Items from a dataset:

Lemma hook_cells_well_formed_witness :
  well_formed
    (run init_effect Samples.working_constructor
         [InitRun Samples.mounted; Load (Path "score.musicxml") None;
          Zoom (3 # 2); InitRun Samples.mounted; Clear; Cleanup]) /\
  well_formed
    (run UseOSMD_rev.init_effect Samples.failing_constructor
         [Render; InitRun Samples.mounted; Zoom 2; InitRun Samples.mounted]).
Proof.
  split.
  - apply (hook_cells_well_formed init_effect). left. reflexivity.
  - apply (hook_cells_well_formed UseOSMD_rev.init_effect). right. reflexivity.
Defined.

(** X20: in the second revision the engine's constructor is called at
    most once in the life of the hook, and exactly once as soon as the
    latch is set, whatever else is called in between and whether or not the
    construction succeeded. *)
Theorem rev_constructs_at_most_once (ctor : Constructor) (steps : list Step) :
  let st := run UseOSMD_rev.init_effect ctor steps in
  constructions (trace st) = if initRef st then 1 else 0.
Proof.
  unfold run.
  assert (Hinit : constructions (trace initial)
                  = if initRef initial then 1 else 0) by reflexivity.
  revert Hinit. generalize initial as st.
  induction steps as [| s steps IH]; intros st Hc; simpl; [exact Hc |].
  apply IH.
  assert (Hquiet : forall st', quiet st st' ->
            constructions (trace st') = if initRef st' then 1 else 0).
  { intros st' (Hlatch & _ & (events & Ht & _ & Hz) & _).
    now rewrite Ht, constructions_app, Hz, Hlatch, Hc, Nat.add_0_r. }
  destruct s as [r | file title | | | | scale]; simpl.
  - destruct (container r) as [c |];
      [| now destruct (init_effect_guard ctor None (initialOptions r) st
                         (or_introl eq_refl)) as [_ ->]].
    destruct (initRef st) eqn:Hi;
      [destruct (init_effect_guard ctor (Some c) (initialOptions r) st
                   (or_intror Hi)) as [_ ->]; simpl; now rewrite Hi |].
    destruct (ctor (trace st ++ [Construct c (initialOptions r)]) c
                   (initialOptions r)) as [instance | v] eqn:Hctor.
    + destruct (init_effect_constructs ctor c _ st instance Hi Hctor)
        as [_ ->].
      simpl. rewrite constructions_app, Hc. reflexivity.
    + rewrite (rev_init_effect_fails ctor c _ st v Hi Hctor).
      simpl. rewrite constructions_app, Hc. reflexivity.
  - apply Hquiet, load_quiet.
  - apply Hquiet, clear_quiet.
  - apply Hquiet, cleanup_quiet.
  - apply Hquiet, render_quiet.
  - apply Hquiet, setZoom_quiet.
Qed.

## REQUIREMENT
An exact transcript of all the records is the expected result.

## RESULT
Lemma hook_cells_well_formed_witness :
  well_formed
    (run init_effect Samples.working_constructor
         [InitRun Samples.mounted; Load (Path "score.musicxml") None;
          Zoom (3 # 2); InitRun Samples.mounted; Clear; Cleanup]) /\
  well_formed
    (run UseOSMD_rev.init_effect Samples.failing_constructor
         [Render; InitRun Samples.mounted; Zoom 2; InitRun Samples.mounted]).
Proof.
  split.
  - apply (hook_cells_well_formed init_effect). left. reflexivity.
  - apply (hook_cells_well_formed UseOSMD_rev.init_effect). right. reflexivity.
Defined.

(** X20: in the second revision the engine's constructor is called at
    most once in the life of the hook, and exactly once as soon as the
    latch is set, whatever else is called in between and whether or not the
    construction succeeded. *)
Theorem rev_constructs_at_most_once (ctor : Constructor) (steps : list Step) :
  let st := run UseOSMD_rev.init_effect ctor steps in
  constructions (trace st) = if initRef st then 1 else 0.
Proof.
  unfold run.
  assert (Hinit : constructions (trace initial)
                  = if initRef initial then 1 else 0) by reflexivity.
  revert Hinit. generalize initial as st.
  induction steps as [| s steps IH]; intros st Hc; simpl; [exact Hc |].
  apply IH.
  assert (Hquiet : forall st', quiet st st' ->
            constructions (trace st') = if initRef st' then 1 else 0).
  { intros st' (Hlatch & _ & (events & Ht & _ & Hz) & _).
    now rewrite Ht, constructions_app, Hz, Hlatch, Hc, Nat.add_0_r. }
  destruct s as [r | file title | | | | scale]; simpl.
  - destruct (container r) as [c |];
      [| now destruct (init_effect_guard ctor None (initialOptions r) st
                         (or_introl eq_refl)) as [_ ->]].
    destruct (initRef st) eqn:Hi;
      [destruct (init_effect_guard ctor (Some c) (initialOptions r) st
                   (or_intror Hi)) as [_ ->]; simpl; now rewrite Hi |].
    destruct (ctor (trace st ++ [Construct c (initialOptions r)]) c
                   (initialOptions r)) as [instance | v] eqn:Hctor.
    + destruct (init_effect_constructs ctor c _ st instance Hi Hctor)
        as [_ ->].
      simpl. rewrite constructions_app, Hc. reflexivity.
    + rewrite (rev_init_effect_fails ctor c _ st v Hi Hctor).
      simpl. rewrite constructions_app, Hc. reflexivity.
  - apply Hquiet, load_quiet.
  - apply Hquiet, clear_quiet.
  - apply Hquiet, cleanup_quiet.
  - apply Hquiet, render_quiet.
  - apply Hquiet, setZoom_quiet.
Qed.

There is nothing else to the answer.